Un jour, quand j'aurai le temps et vraiment rien d'autre à faire, je profiterai d'avoir fait des études de sociologie et d'informatique pour élucider le pourquoi du comment qu'en 2004, quelques années après la rupture historique avec le vingtième-siècle, la réalité à la télé, les segway, le clonage, la reproduction asexuée, les weblogs et d'innombrables débats masturbatoires sur la modernité et la post-modernité ... pourquoi on a encore des examens de Visual Basic sur papier et stylos, sans compilateur ni rien pour comprendre la perversion d'un langage de programmation débile comme Visual Basic concu dans le but d'éviter la programmation et de retrouver partout où ça ne fait pas ce que ça devrait faire ? Autant, bien que je me suis plains, avec Turbo Pascal au moins, le langage était relativement formel et on était dans le contexte "comme dans les années 80, à l'apogée de l'informatique russe" mais là il est quand même question d'interface. Même en maths, on nous laisse le droit à un outils technologique de nos jours. La prochaine fois, je penserai à amener ma tablette de marbre et mon burin.

Mon avis, c'est que les post-modernistes sont justes des gens qui ont eu envie de faire leurs rebelles de la philosophie.

19:10 30/10/04

Les gens en général me plaisent beaucoup ·

Moi, j'attendais simplement puisque c'était l'occupation que j'affectionnais et que je maîtrisais le mieux, attendre tout à fait immobile dans l'ombre épaisse en observant les changements ténus du monde alentour, attendre et me transformer en plante tropicale - qui agiterait très doucement son feuillage au crépuscule mais resterait presque minérale tout le long du jour.

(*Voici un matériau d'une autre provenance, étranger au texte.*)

(* ===== verification/ApiTokens.v ===== *)
(** [lib/storage/api-token-store.ts], [lib/storage/token-principal-store.ts], the
    routes of [app/api/settings/tokens] and the checks of [lib/api-key-auth.ts].

    SHA-256 is a parameter, random identifiers and secrets are arguments given as
    their hexadecimal text, and instants are milliseconds: the store writes them
    with [toISOString] and reads them back with [new Date], which returns the same
    instant.  A [toISOString] outside the range of dates throws. *)

From S2P Require Import Prelude JsDate JsString JsValue CronParser AuditLog Tenancy RateLimit RouteCatalog RoleStore.
From stdpp Require Import base list sets fin_sets gmap strings numbers sorting.
From Stdlib Require Import ZArith Lia Ascii.
#[local] Open Scope Z_scope.

(** ** The token store *)

Record ApiTokenRecord : Type := mkToken
  { tk_id : string; tk_name : string; tk_sha256Hash : string; tk_scopes : list ApiTokenScope;
    tk_createdAt : Z; tk_expiresAt : option Z; tk_lastUsedAt : option Z; tk_revokedAt : option Z;
    tk_rotatedAt : option Z }.
Record ApiTokenPublic : Type := mkPublicToken
  { pt_id : string; pt_name : string; pt_prefixMasked : string; pt_scopes : list ApiTokenScope;
    pt_createdAt : Z; pt_expiresAt : option Z; pt_lastUsedAt : option Z; pt_revokedAt : option Z;
    pt_rotatedAt : option Z }.
Inductive ResolveTokenResult : Type :=
  | token_valid (token : ApiTokenRecord) | token_expired (token : ApiTokenRecord)
  | token_revoked (token : ApiTokenRecord) | token_invalid.
Inductive DateError : Type := invalid_time_value.

(** [parseInt(process.env.X || '90', 10) || 90]. *)
Definition env_count (value : option string) (fallback : Z) : Z :=
  match parse_int (default (num_to_string fallback) (truthy value)) with
  | Some n => if n =? 0 then fallback else n
  | None => fallback
  end.
Definition DEFAULT_TOKEN_TTL_MS (ttlDays : option string) : Z := env_count ttlDays 90 * 86400000.
Definition TOKEN_ROTATION_GRACE_MS (graceHours : option string) : Z := env_count graceHours 24 * 3600000.
Definition LAST_USED_THROTTLE_MS : Z := 60000.
(** [new Date(t).toISOString()], kept as the instant. *)
Definition iso_instant (t : Z) : result DateError Z :=
  match time_clip t with Some t' => Ok t' | None => Err invalid_time_value end.

(** The bytes of a text, padded with zeros; the strings hold their UTF-8 bytes. *)
Definition padded (n : nat) (s : string) : list ascii :=
  let bytes := String.list_ascii_of_string s in bytes ++ repeat Ascii.zero (n - length bytes).
Definition timingSafeHashEqual (a b : string) : bool :=
  let maxLen := Nat.max (String.length a) (String.length b) in
  bool_decide (padded maxLen a = padded maxLen b) && Nat.eqb (String.length a) (String.length b).
(** [s.slice(0, n)] and [s.slice(-n)]. *)
Definition slice_head (n : nat) (s : string) : string := String.substring 0 n s.
Definition slice_tail (n : nat) (s : string) : string :=
  String.substring (String.length s - n) n s.
Definition maskTokenSecret (secret : string) : string :=
  if js_length secret <=? 12 then cat [slice_head 4 secret; "..."]
  else cat [slice_head 8 secret; "..."; slice_tail 4 secret].
Definition public_of (prefixMasked : string) (r : ApiTokenRecord) : ApiTokenPublic :=
  mkPublicToken (tk_id r) (tk_name r) prefixMasked (tk_scopes r) (tk_createdAt r) (tk_expiresAt r)
    (tk_lastUsedAt r) (tk_revokedAt r) (tk_rotatedAt r).
Definition toPublicRecord (r : ApiTokenRecord) : ApiTokenPublic :=
  public_of (maskTokenSecret (tk_sha256Hash r)) r.
Definition listApiTokens (st : list ApiTokenRecord) : list ApiTokenPublic :=
  (fun r => public_of (cat ["scl_live_..."; slice_tail 4 (tk_sha256Hash r)]) r) <$> st.
Definition getApiTokenSecretHash (tokenId : string) (st : list ApiTokenRecord) : option string :=
  tk_sha256Hash <$> List.find (fun t => bool_decide (tk_id t = tokenId)) st.

(** The record [find] returns, written through its reference. *)
Fixpoint update_first {A} (p : A -> bool) (f : A -> A) (l : list A) : list A :=
  match l with
  | [] => []
  | x :: l' => if p x then f x :: l' else x :: update_first p f l'
  end.
Definition has_id (tokenId : string) (t : ApiTokenRecord) : bool := bool_decide (tk_id t = tokenId).
Definition set_rotated (now : Z) (t : ApiTokenRecord) : ApiTokenRecord :=
  mkToken (tk_id t) (tk_name t) (tk_sha256Hash t) (tk_scopes t) (tk_createdAt t) (tk_expiresAt t)
    (tk_lastUsedAt t) (tk_revokedAt t) (Some now).
Definition set_revoked (now : Z) (t : ApiTokenRecord) : ApiTokenRecord :=
  match tk_revokedAt t with
  | Some _ => t
  | None => mkToken (tk_id t) (tk_name t) (tk_sha256Hash t) (tk_scopes t) (tk_createdAt t)
              (tk_expiresAt t) (tk_lastUsedAt t) (Some now) (tk_rotatedAt t)
  end.
Definition touch_token (now : Z) (t : ApiTokenRecord) : ApiTokenRecord :=
  if LAST_USED_THROTTLE_MS <=? now - default 0 (tk_lastUsedAt t)
  then mkToken (tk_id t) (tk_name t) (tk_sha256Hash t) (tk_scopes t) (tk_createdAt t)
         (tk_expiresAt t) (Some now) (tk_revokedAt t) (tk_rotatedAt t)
  else t.

Section Tokens.
Context (sha256 : string -> string).
(** The two constants read from the environment. *)
Context (ttlMs graceMs : Z).

Definition hashApiToken (secret : string) : string := sha256 secret.
Definition createApiToken (name : string) (scopes : list ApiTokenScope) (expiresAt : option Z)
    (now : Z) (secretHex idHex : string) (st : list ApiTokenRecord)
  : result DateError (list ApiTokenRecord * (string * ApiTokenPublic)) :=
  let secret := cat ["scl_live_"; secretHex] in
  createdAt ← iso_instant now;
  expiry ← (match expiresAt with Some e => Ok e | None => iso_instant (now + ttlMs) end);
  let record := mkToken (cat ["tok_"; idHex]) (trim name) (hashApiToken secret) scopes createdAt
                  (Some expiry) None None None in
  Ok (st ++ [record], (secret, public_of (maskTokenSecret secret) record)).
(** [None] is an unknown id. *)
Definition rotateApiToken (tokenId : string) (now : Z) (secretHex idHex : string)
    (st : list ApiTokenRecord)
  : result DateError (option (list ApiTokenRecord * (string * ApiTokenPublic * string))) :=
  match List.find (has_id tokenId) st with
  | None => Ok None
  | Some existing =>
      created ← createApiToken (tk_name existing) (tk_scopes existing) None now secretHex idHex st;
      rotated ← iso_instant now;
      Ok (Some (update_first (has_id tokenId) (set_rotated rotated) created.1,
                (created.2.1, created.2.2, tk_id existing)))
  end.
Definition revokeApiToken (tokenId : string) (now : Z) (st : list ApiTokenRecord)
  : list ApiTokenRecord * bool :=
  match List.find (has_id tokenId) st with
  | None => (st, false)
  | Some _ => (update_first (has_id tokenId) (set_revoked now) st, true)
  end.
Definition hash_matches (hash : string) (t : ApiTokenRecord) : bool :=
  timingSafeHashEqual (tk_sha256Hash t) hash.
Definition past_grace (now : Z) (t : ApiTokenRecord) : bool :=
  match tk_rotatedAt t with Some at_ => at_ + graceMs <? now | None => false end.
Definition past_expiry (now : Z) (t : ApiTokenRecord) : bool :=
  match tk_expiresAt t with Some e => e <=? now | None => false end.
Definition resolveApiToken (secret : string) (now : Z) (st : list ApiTokenRecord)
  : list ApiTokenRecord * ResolveTokenResult :=
  let matches := hash_matches (hashApiToken secret) in
  match List.find matches st with
  | None => (st, token_invalid)
  | Some record =>
      if match tk_revokedAt record with Some _ => true | None => false end then (st, token_revoked record)
      else if past_grace now record then (st, token_revoked record)
      else if past_expiry now record then (st, token_expired record)
      else (update_first matches (touch_token now) st, token_valid (touch_token now record))
  end.

(** ** [api-key-auth.ts] *)

Definition extractBearerToken (authorization : option string) : option string :=
  header ← truthy authorization;
  match split_on " " header with
  | [scheme; value] =>
      if bool_decide (to_lower scheme = "bearer"%string) && negb (bool_decide (value = EmptyString))
      then Some value else None
  | _ => None
  end.
(** [getConfiguredApiKey] and [getMetricsScrapeToken] on the value of their variable. *)
Definition configured_key (value : option string) : option string := truthy (trim <$> value).
Definition is_flag_set (value : option string) : bool :=
  match value with Some v => bool_decide (v = "1"%string) || bool_decide (v = "true"%string) | None => false end.
Inductive KeyRefusal : Type :=
  | auth_not_configured | auth_required | auth_mismatch | TOKEN_REVOKED | TOKEN_EXPIRED | INVALID_TOKEN
  | INSUFFICIENT_SCOPE.
Definition refusal_status (why : KeyRefusal) : Z :=
  match why with auth_not_configured => 503 | INSUFFICIENT_SCOPE => 403 | _ => 401 end.
(** [None] lets the request pass. *)
Definition check_shared_key (authorization key : option string) (unconfigured : option KeyRefusal)
  : option KeyRefusal :=
  match configured_key key with
  | None => unconfigured
  | Some key =>
      match extractBearerToken authorization with
      | None => Some auth_required
      | Some token => if timingSafeHashEqual token key then None else Some auth_mismatch
      end
  end.
Definition validateWebhookApiKey (method : string) (authorization key allow : option string)
  : option KeyRefusal :=
  let isMutating := bool_decide (to_upper method ∈ ["POST"; "PUT"; "PATCH"; "DELETE"]%string) in
  check_shared_key authorization key
    (if isMutating && negb (is_flag_set allow) then Some auth_not_configured else None).
Definition validateMetricsScrapeAuth (authorization token allow : option string) : option KeyRefusal :=
  check_shared_key authorization token
    (if is_flag_set allow then None else Some auth_not_configured).
Definition satisfies_scope (tokenScopes : list ApiTokenScope) (required : option ApiTokenScope) : bool :=
  match required with
  | None => true
  | Some scope =>
      bool_decide (all_scopes ∈ tokenScopes) ||
      (negb (bool_decide (scope = all_scopes)) && bool_decide (scope ∈ tokenScopes))
  end.
Definition validateScopedApiToken (authorization key : option string) (required : option ApiTokenScope)
    (now : Z) (st : list ApiTokenRecord) : list ApiTokenRecord * option KeyRefusal :=
  match extractBearerToken authorization with
  | None => (st, Some auth_required)
  | Some token =>
      if match configured_key key with Some key => timingSafeHashEqual token key | None => false end
      then (st, None)
      else match resolveApiToken token now st with
           | (st', token_invalid) => (st', Some INVALID_TOKEN)
           | (st', token_revoked _) => (st', Some TOKEN_REVOKED)
           | (st', token_expired _) => (st', Some TOKEN_EXPIRED)
           | (st', token_valid record) =>
               (st', if satisfies_scope (tk_scopes record) required then None else Some INSUFFICIENT_SCOPE)
           end
  end.
End Tokens.

(** ** The principal index and the routes of the settings page

    Records of the index are read back as they were written; none expires. *)

Record TokenState : Type := mkTokens
  { ts_tokens : list ApiTokenRecord; ts_principals : gmap string string; ts_hashes : list string }.
Definition no_tokens : TokenState := mkTokens [] ∅ [].
Definition registerTokenPrincipal (tokenId hash : string) (s : TokenState) : TokenState :=
  mkTokens (ts_tokens s) (<[hash := tokenId]> (ts_principals s)) (addToIndex hash (ts_hashes s)).
Definition unregisterTokenPrincipal (hash : string) (s : TokenState) : TokenState :=
  mkTokens (ts_tokens s) (delete hash (ts_principals s)) (removeFromIndex hash (ts_hashes s)).
Definition resolveTokenPrincipalIdByHash (hash : string) (s : TokenState) : option string :=
  ts_principals s !! hash.
Definition with_tokens (l : list ApiTokenRecord) (s : TokenState) : TokenState :=
  mkTokens l (ts_principals s) (ts_hashes s).
(** [if (hash) await registerTokenPrincipal(...)] for a token of the store. *)
Definition register_created (tokenId : string) (s : TokenState) : TokenState :=
  match truthy (getApiTokenSecretHash tokenId (ts_tokens s)) with
  | Some hash => registerTokenPrincipal tokenId hash s
  | None => s
  end.

Definition scope_name (s : ApiTokenScope) : string :=
  match s with
  | webhook_read => "webhook:read" | webhook_write => "webhook:write" | runs_read => "runs:read"
  | runs_write => "runs:write" | settings_read => "settings:read" | settings_write => "settings:write"
  | ci_write => "ci:write" | all_scopes => "*"
  end.
Definition validScopeValues : list ApiTokenScope :=
  [webhook_read; webhook_write; runs_read; runs_write; settings_read; settings_write; ci_write; all_scopes].
Definition scope_of_json (v : json) : option ApiTokenScope :=
  match v with
  | JStr s => List.find (fun scope => bool_decide (scope_name scope = s)) validScopeValues
  | _ => None
  end.
Definition requested_token_scopes (scopes : option json) : list ApiTokenScope :=
  match scopes with
  | Some (JArr l) => match omap scope_of_json l with [] => [runs_read] | valid => valid end
  | _ => [runs_read]
  end.
Definition json_falsy (v : option json) : bool :=
  match v with
  | None | Some JNull | Some (JBool false) | Some (JNum 0) => true
  | Some (JStr s) => bool_decide (s = EmptyString)
  | _ => false
  end.

Inductive TokenReply : Type :=
  | token_created_201 (secret : string) (token : ApiTokenPublic)
  | token_rotated_200 (secret : string) (token : ApiTokenPublic) (previousTokenId : string)
  | token_revoked_200
  | token_error (status : Z) (message : string)
  | token_throws.

Section Routes.
Context (sha256 : string -> string) (ttlMs graceMs : Z).
(** [new Date(v).getTime()], [None] where it is [NaN]. *)
Context (date_of_json : json -> option Z).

Je pensais souvent à ça, à ma transformation en plante, et ne m'habillait plus qu'en vert - un kaki armée de terre évidemment. Veronique Ovaldé, Les hommes en général me plaisent beaucoup
18:17 08/11/05

esprit ·

Personne ne m'a appris à penser. Personne n'a pris mes pensées. Je n'ai été épris de tes pans séants.

01:51 17/07/05

Bambou ·

La pensée dans ma tête est comme un papillon ; attiré par la lumière et moins con qu'Icare au moins il ne se brûle pas que les ailes.